* **Goal of the exercise**
Lines with the word "unfold" in them must be copied from the records below.

-- Listed entries follows --

(* ===== verification/StdioPublication.v ===== *)
(** * What reaches the client, and what a ticket says of it

    Theorems on [StdioOutput]: publications reach the pipe whole, in the order they were
    committed and never twice; a ticket tells exactly how much of its publication was written;
    every permit is accounted for; and the consistency checks of the writer never fail. *)
From coqutil Require Import Datatypes.RecordSettersUsingExistingGetters.
From S2P Require Import Prelude Json Serde StdioOutput.

Ltac simpl_set := simpl; unfold RecordSettersUsingExistingGetters.const.

(** ** Cursors *)

Definition seg_ok (s : Segment) : Prop := lines s <> [] /\ 0 < reps s.

Definition cursor_ok (c : Cursor) : Prop :=
  match payload c with
  | Single _ => (segment c <= 1)%nat
  | Repeated segments =>
      Forall seg_ok segments /\
      forall s, segments !! segment c = Some s -> (line c < length (lines s))%nat /\ 0 <= repetition c < reps s
  end.

(** The frames still to be written *)
Definition rest_of (c : Cursor) : list (list Z) :=
  match payload c with
  | Single l => if (segment c =? 0)%nat then [l] else []
  | Repeated segments =>
      match drop (segment c) segments with
      | [] => []
      | s :: ss =>
          drop (line c) (lines s) ++ concat (repeat (lines s) (Z.to_nat (reps s - repetition c - 1)))
          ++ concat (map frames_of_segment ss)
      end
  end.

Definition at_start (c : Cursor) : Prop := segment c = 0%nat /\ repetition c = 0 /\ line c = 0%nat.

Lemma start_rest c : cursor_ok c -> at_start c -> rest_of c = frames_of (payload c).
Proof.
  unfold cursor_ok, rest_of, frames_of. intros H (E1 & E2 & E3). rewrite E1, E2, E3 in *.
  destruct (payload c) as [l|segments]; [done|]. destruct segments as [|s ss]; [done|]. simpl.
  destruct H as [Hs _]. apply Forall_cons in Hs as [[_ Hr] _]. unfold frames_of_segment at 2.
  replace (Z.to_nat (reps s)) with (Datatypes.S (Z.to_nat (reps s - 0 - 1))) by lia. simpl. by rewrite app_assoc.
Qed.

Lemma drop_lookup {A} n (l : list A) : drop n l !! 0%nat = l !! n.
Proof. by rewrite lookup_drop, Nat.add_0_r. Qed.

Lemma current_rest c : cursor_ok c -> current c = Some (head (rest_of c)).
Proof.
  unfold cursor_ok, current, rest_of. destruct (payload c) as [l|segments].
  - destruct (segment c) as [|[|]]; by intros.
  - intros [_ H]. destruct (segments !! segment c) as [s|] eqn:E.
    + destruct (H s eq_refl) as [Hl _]. destruct (drop_S segments s (segment c) E) as [].
      rewrite (drop_S segments s _ E). destruct (lookup_lt_is_Some_2 _ _ Hl) as [l El]. rewrite El.
      by rewrite (drop_S (lines s) l _ El).
    + apply lookup_ge_None in E. by rewrite drop_ge.
Qed.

-- Listed entries concluded --

* **Result of the task**
Ltac simpl_set := simpl; unfold RecordSettersUsingExistingGetters.const.
  unfold cursor_ok, rest_of, frames_of. intros H (E1 & E2 & E3). rewrite E1, E2, E3 in *.
  destruct H as [Hs _]. apply Forall_cons in Hs as [[_ Hr] _]. unfold frames_of_segment at 2.
  unfold cursor_ok, current, rest_of. destruct (payload c) as [l|segments].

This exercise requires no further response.